[Stored items]
=== Section Start ===
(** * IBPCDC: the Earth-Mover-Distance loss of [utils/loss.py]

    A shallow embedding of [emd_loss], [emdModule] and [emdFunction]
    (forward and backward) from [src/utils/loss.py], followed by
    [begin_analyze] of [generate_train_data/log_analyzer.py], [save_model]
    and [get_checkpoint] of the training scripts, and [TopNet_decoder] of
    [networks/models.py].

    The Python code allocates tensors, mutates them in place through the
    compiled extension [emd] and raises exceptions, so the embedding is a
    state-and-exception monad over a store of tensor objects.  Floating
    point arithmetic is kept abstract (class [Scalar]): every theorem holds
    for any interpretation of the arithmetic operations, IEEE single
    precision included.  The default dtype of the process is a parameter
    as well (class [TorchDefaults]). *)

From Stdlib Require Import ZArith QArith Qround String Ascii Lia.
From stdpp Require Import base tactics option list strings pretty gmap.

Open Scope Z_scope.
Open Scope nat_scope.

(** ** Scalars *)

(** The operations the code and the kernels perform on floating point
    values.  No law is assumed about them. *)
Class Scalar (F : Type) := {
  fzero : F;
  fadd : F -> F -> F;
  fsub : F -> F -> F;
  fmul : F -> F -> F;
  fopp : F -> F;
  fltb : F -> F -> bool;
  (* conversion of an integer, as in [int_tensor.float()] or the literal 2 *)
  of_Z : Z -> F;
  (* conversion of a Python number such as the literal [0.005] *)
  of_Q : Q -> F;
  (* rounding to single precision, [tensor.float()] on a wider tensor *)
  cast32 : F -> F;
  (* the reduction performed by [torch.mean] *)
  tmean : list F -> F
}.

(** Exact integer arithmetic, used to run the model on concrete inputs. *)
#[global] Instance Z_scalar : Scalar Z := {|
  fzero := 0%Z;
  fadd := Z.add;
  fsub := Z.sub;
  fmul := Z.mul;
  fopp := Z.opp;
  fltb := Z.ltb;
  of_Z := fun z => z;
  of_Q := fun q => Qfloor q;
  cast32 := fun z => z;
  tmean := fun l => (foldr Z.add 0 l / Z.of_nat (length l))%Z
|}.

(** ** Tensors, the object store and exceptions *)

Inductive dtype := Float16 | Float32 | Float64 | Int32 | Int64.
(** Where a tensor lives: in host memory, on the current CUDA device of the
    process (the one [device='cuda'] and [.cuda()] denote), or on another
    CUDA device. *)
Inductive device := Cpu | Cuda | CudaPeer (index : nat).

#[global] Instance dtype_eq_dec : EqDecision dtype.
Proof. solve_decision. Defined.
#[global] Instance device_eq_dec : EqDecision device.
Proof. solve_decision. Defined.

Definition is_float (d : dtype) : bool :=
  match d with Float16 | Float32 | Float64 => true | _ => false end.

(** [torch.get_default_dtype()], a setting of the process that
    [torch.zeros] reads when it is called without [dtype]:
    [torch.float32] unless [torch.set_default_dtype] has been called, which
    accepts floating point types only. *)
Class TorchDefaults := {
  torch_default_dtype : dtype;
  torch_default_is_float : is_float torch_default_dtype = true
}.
=== Section End ===
- Problem details
What is needed is an exact copy of the lines above, from the one containing "cast32 : F -> F;" through the one containing "fltb := Z.ltb;", with nothing added.

- Response to this exercise
  cast32 : F -> F;
  (* the reduction performed by [torch.mean] *)
  tmean : list F -> F
}.

(** Exact integer arithmetic, used to run the model on concrete inputs. *)
#[global] Instance Z_scalar : Scalar Z := {|
  fzero := 0%Z;
  fadd := Z.add;
  fsub := Z.sub;
  fmul := Z.mul;
  fopp := Z.opp;
  fltb := Z.ltb;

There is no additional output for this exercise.